===== Entries shown

(* ===== verification/Renewal.v ===== *)
(** * Lease renewal: [src/service/lease/renewal.rs]

    When a cached lease is written back, with which expiry and which issued
    upper bound, and the horizon of
    [TsoService::compute_generator_upper_bound]. *)

From S2P Require Import Prelude Types Timestamp Config.

Inductive GeneratorLeaseRefreshReason := Maintenance | ExplicitRenewal | HorizonRequired.

Definition forces_lease_renewal (r : GeneratorLeaseRefreshReason) : bool :=
  match r with ExplicitRenewal => true | _ => false end.
Definition forces_upper_bound (r : GeneratorLeaseRefreshReason) : bool :=
  match r with ExplicitRenewal | HorizonRequired => true | Maintenance => false end.

Record GeneratorLeaseRefreshPlan := {
  rp_candidate_last : option Z;
  rp_previous_lease_expire_at_ms : Z;
  rp_previous_issued_upper_bound : option Z;
  rp_next_upper_bound_base_ms : Z;
  rp_should_renew_lease : bool;
  rp_should_extend_upper_bound : bool;
}.

Record GeneratorLeaseRefreshTiming := {
  rt_ttl_ms : Z;
  rt_pre_borrow_ms : Z;
}.

Definition merge_max (lhs rhs : option Z) : option Z :=
  match lhs, rhs with
  | Some a, Some b => Some (Z.max a b)
  | Some a, None => Some a
  | None, Some b => Some b
  | None, None => None
  end.

Definition build_with_layout (L : TimestampLayout) (lease_expire_at_ms : Z)
    (last_persisted_tso issued_upper_bound local_last_issued_tso : option Z) (now_ms : Z)
    (timing : GeneratorLeaseRefreshTiming) : GeneratorLeaseRefreshPlan :=
  let should_renew_lease := lease_expire_at_ms <=? sat_add 64 now_ms (rt_ttl_ms timing / 2) in
  let candidate_last := merge_max last_persisted_tso local_last_issued_tso in
  let current_upper_bound := merge_max issued_upper_bound candidate_last in
  {| rp_candidate_last := candidate_last;
     rp_previous_lease_expire_at_ms := lease_expire_at_ms;
     rp_previous_issued_upper_bound := issued_upper_bound;
     rp_next_upper_bound_base_ms :=
       match current_upper_bound with
       | Some upper_bound => Z.max now_ms (dt_physical_ms (decode L upper_bound))
       | None => now_ms
       end;
     rp_should_renew_lease := should_renew_lease;
     rp_should_extend_upper_bound :=
       match current_upper_bound with
       | Some upper_bound =>
           dt_physical_ms (decode L upper_bound) <=? sat_add 64 now_ms (rt_pre_borrow_ms timing / 2)
       | None => true
       end |}.

Definition candidate_last (p : GeneratorLeaseRefreshPlan) : option Z := rp_candidate_last p.

Definition needs_write (p : GeneratorLeaseRefreshPlan) (reason : GeneratorLeaseRefreshReason) : bool :=
  forces_lease_renewal reason || forces_upper_bound reason || rp_should_renew_lease p ||
  rp_should_extend_upper_bound p.

Definition should_extend_upper_bound (p : GeneratorLeaseRefreshPlan)
    (reason : GeneratorLeaseRefreshReason) : bool :=
  forces_upper_bound reason || rp_should_extend_upper_bound p.

Definition record_lease_expire_at_ms (p : GeneratorLeaseRefreshPlan)
    (refreshed_lease_expire_at_ms : Z) (reason : GeneratorLeaseRefreshReason) : Z :=
  if forces_lease_renewal reason || rp_should_renew_lease p
  then refreshed_lease_expire_at_ms else rp_previous_lease_expire_at_ms p.

Definition next_upper_bound_base_ms (p : GeneratorLeaseRefreshPlan) : Z :=
  rp_next_upper_bound_base_ms p.

Definition record_issued_upper_bound (p : GeneratorLeaseRefreshPlan) (next_upper_bound : option Z)
    (reason : GeneratorLeaseRefreshReason) : option Z :=
  if should_extend_upper_bound p reason
  then merge_max (rp_previous_issued_upper_bound p) next_upper_bound
  else rp_previous_issued_upper_bound p.

(** [TsoService::compute_generator_upper_bound]: the last slot of the
    millisecond [pre_borrow_ms] past [base_ms]. *)
Definition compute_generator_upper_bound (c : TsoConfig) (generator_id base_ms : Z) : option Z :=
  let L := cfg_timestamp_layout c in
  result_ok (encode L (wrap 64 (base_ms + cfg_pre_borrow_ms c)) generator_id (sequence_capacity L - 1)).

(** ** Lemmas *)

Lemma merge_max_opt_max a b : merge_max a b = opt_max a b.
Proof. by destruct a, b. Qed.

Lemma compute_generator_upper_bound_u64 c `{!LayoutOk (cfg_timestamp_layout c)} g base u :
  0 ≤ g → compute_generator_upper_bound c g base = Some u → is_u 64 u.
Proof.
  unfold compute_generator_upper_bound. intros Hg.
  destruct (encode _ _ _ _) as [v|] eqn:He; simpl; [|done]. intros [= ->].
  apply encode_u64 in He; [done|done|apply wrap_range; lia|done|].
  rewrite (sequence_capacity_eq _). pose proof (layout_pows (cfg_timestamp_layout c)). lia.
Qed.

(** The horizon covers every slot of its generator up to its millisecond. *)
Lemma compute_generator_upper_bound_covers c `{!LayoutOk (cfg_timestamp_layout c)} g base :
  let L := cfg_timestamp_layout c in
  0 ≤ base → 0 ≤ cfg_pre_borrow_ms c → base + cfg_pre_borrow_ms c ≤ max_physical_ms L →
  0 ≤ g < max_generators L →
  ∃ u, compute_generator_upper_bound c g base = Some u ∧
    ∀ p s v, 0 ≤ p ≤ base + cfg_pre_borrow_ms c → 0 ≤ s → encode L p g s = Ok v → v ≤ u.
Proof.
  intros L ?? Hroom Hg. rewrite (max_generators_eq L) in Hg. rewrite (max_physical_ms_eq L) in Hroom.
  pose proof (layout_pows L) as Hpows. unfold compute_generator_upper_bound. fold L.
  rewrite (sequence_capacity_eq L).
  rewrite (wrap_small 64 (base + _)) by (unfold is_u; lia).
  rewrite (encode_slot L) by lia. eexists. split; [done|].
  intros p s v ?? (? & ? & ? & ->)%(encode_Ok_slot L); [|lia..].
  apply Z.le_ngt. rewrite (slot_lt L) by lia. lia.
Qed.

(** The plan of one refresh and the horizon it computes. *)
Definition refresh_plan (c : TsoConfig) (expire : Z) (last upper local_last : option Z) (now : Z)
    : GeneratorLeaseRefreshPlan :=
  build_with_layout (cfg_timestamp_layout c) expire last upper local_last now
    {| rt_ttl_ms := cfg_generator_lease_ttl_ms c; rt_pre_borrow_ms := cfg_pre_borrow_ms c |}.

Definition refresh_upper_bound (c : TsoConfig) (g : Z) (p : GeneratorLeaseRefreshPlan)
    (reason : GeneratorLeaseRefreshReason) : option Z :=
  record_issued_upper_bound p
    (if should_extend_upper_bound p reason
     then compute_generator_upper_bound c g (next_upper_bound_base_ms p) else None) reason.

(** What a refresh writes keeps what the lease recorded: the floor a recovery
    would use never goes down. *)
Lemma refresh_keeps c expire last upper local_last now g reason :
  let p := refresh_plan c expire last upper local_last now in
  opt_le last (candidate_last p) ∧ opt_le local_last (candidate_last p) ∧
  opt_le upper (refresh_upper_bound c g p reason).
Proof.
  intros p. unfold candidate_last, refresh_upper_bound, record_issued_upper_bound. subst p. simpl.
  rewrite !merge_max_opt_max. split_and!; [auto with chronos..|].
  destruct (should_extend_upper_bound _ reason); [|done].
  rewrite merge_max_opt_max. auto with chronos.
Qed.

(** ** Properties *)

(** C25: what a refresh writes.  It never lowers the recorded last issued
    timestamp, never forgets one the generator issued locally, and never lowers
    the issued upper bound; an unforced refresh never shortens the lease; and
    when an extension is due or forced and the encoding has room, the new upper
    bound covers every timestamp of the generator for the next
    [pre_borrow_ms]. *)
Theorem refresh_record_sound c `{!LayoutOk (cfg_timestamp_layout c)} expire last upper local_last
    now g reason :
  let L := cfg_timestamp_layout c in
  let p := refresh_plan c expire last upper local_last now in
  let upper' := refresh_upper_bound c g p reason in
  is_u 64 now → 0 ≤ cfg_pre_borrow_ms c → 0 ≤ cfg_generator_lease_ttl_ms c →
  now + cfg_generator_lease_ttl_ms c < 2 ^ 64 → 0 ≤ g < max_generators L →
  opt_le last (candidate_last p) ∧ opt_le local_last (candidate_last p) ∧ opt_le upper upper' ∧
  (forces_lease_renewal reason = false →
   expire ≤ record_lease_expire_at_ms p (now + cfg_generator_lease_ttl_ms c) reason) ∧
  (should_extend_upper_bound p reason = true →
   next_upper_bound_base_ms p + cfg_pre_borrow_ms c ≤ max_physical_ms L →
   ∃ u, upper' = Some u ∧
     ∀ t s v, 0 ≤ t ≤ now + cfg_pre_borrow_ms c → 0 ≤ s → encode L t g s = Ok v → v ≤ u).
Proof.
  intros L p upper' [? ?] ????.
  destruct (refresh_keeps c expire last upper local_last now g reason) as (Hl & Hll & Hu).
  split_and!; [done..| |].
  - unfold record_lease_expire_at_ms. intros ->. subst p. simpl. case_Z; [|done].
    unfold sat_add in *. assert (cfg_generator_lease_ttl_ms c / 2 ≤ cfg_generator_lease_ttl_ms c)
      by (apply Z.div_le_upper_bound; lia). lia.
  - intros Hext Hroom. assert (now ≤ next_upper_bound_base_ms p).
    { subst p. unfold next_upper_bound_base_ms. simpl. destruct (merge_max _ _); lia. }
    destruct (compute_generator_upper_bound_covers c g (next_upper_bound_base_ms p))
      as (u & Hc & Hcov); [lia|done..|].
    subst upper'. unfold refresh_upper_bound, record_issued_upper_bound. rewrite Hext, Hc.
    rewrite merge_max_opt_max.
    pose proof (opt_le_max_r (rp_previous_issued_upper_bound p) (Some u)) as Hmax.
    apply opt_le_Some in Hmax as (u' & -> & ?).
    exists u'. split; [done|]. intros t s v ???. etrans; [|done]. apply (Hcov t s v); [lia|done..].
Qed.

Lemma refresh_record_sound_witness :
  let p := refresh_plan TsoConfig_default 4000 None (Some 0) None 1000 in
  ∃ u, refresh_upper_bound TsoConfig_default 3 p Maintenance = Some u ∧
    ∀ t s v, 0 ≤ t ≤ 1100 → 0 ≤ s → encode DEFAULT_TIMESTAMP_LAYOUT t 3 s = Ok v → v ≤ u.
Proof.
  destruct (refresh_record_sound TsoConfig_default 4000 None (Some 0) None 1000 3 Maintenance)
    as (_ & _ & _ & _ & H).
  - split; by vm_compute.
  - by vm_compute.
  - by vm_compute.
  - by vm_compute.
  - split; by vm_compute.
  - apply H; by vm_compute.
Defined.

(** the maintenance cadence is fast enough.  If one round of maintenance
    leaves a lease alone, then at the next round, one effective cadence later,
    the lease has not expired and its issued upper bound still lies in the
    future. *)
Theorem maintenance_cadence_keeps_lease c expire last upper local_last now now' :
  let L := cfg_timestamp_layout c in
  let c' := effective_generator_lease_ttl_ms c in
  let p := build_with_layout L expire last upper local_last now
             {| rt_ttl_ms := c'; rt_pre_borrow_ms := cfg_pre_borrow_ms c |} in
  2 ≤ c' → 2 ≤ cfg_pre_borrow_ms c → now ≤ now' ≤ now + (effective_generator_maintenance_cadence c).1 →
  now' < 2 ^ 64 - 1 → needs_write p Maintenance = false →
  now' < expire ∧
  ∃ u, merge_max upper (merge_max last local_last) = Some u ∧ now' < dt_physical_ms (decode L u).
Proof.
  intros L c' p. unfold effective_generator_maintenance_cadence. fold c'. cbn [fst].
  intros ???? Hw. unfold needs_write in Hw. cbn [forces_lease_renewal forces_upper_bound orb] in Hw.
  apply orb_false_iff in Hw as [Hr He]. subst p. unfold build_with_layout in *.
  cbn [rp_should_renew_lease rp_should_extend_upper_bound rt_ttl_ms rt_pre_borrow_ms] in *.
  assert (1 ≤ c' / 2) by (apply Z.div_le_lower_bound; lia).
  assert (1 ≤ cfg_pre_borrow_ms c / 2) by (apply Z.div_le_lower_bound; lia).
  unfold sat_add in *. split; [lia|].
  destruct (merge_max upper _) as [u|]; [|done]. exists u. split; [done|]. lia.
Qed.

Lemma maintenance_cadence_keeps_lease_witness :
  let u := 1100 * 2 ^ 24 in
  50 < 3000 ∧ 50 < dt_physical_ms (decode DEFAULT_TIMESTAMP_LAYOUT u).
Proof.
  intros u.
  destruct (maintenance_cadence_keeps_lease TsoConfig_default 3000 None (Some u) None 0 50)
    as (Hexp & u' & [= <-] & Hu); [by vm_compute..|].
  split; [exact Hexp|exact Hu].
Defined.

==========

● **Task details**
Give back the records word for word. Start at the first line, end at the line containing "[TsoService::compute_generator_upper_bound]. *)", and include both.

● **Output for this exercise**
(* ===== verification/Renewal.v ===== *)
(** * Lease renewal: [src/service/lease/renewal.rs]

    When a cached lease is written back, with which expiry and which issued
    upper bound, and the horizon of
    [TsoService::compute_generator_upper_bound]. *)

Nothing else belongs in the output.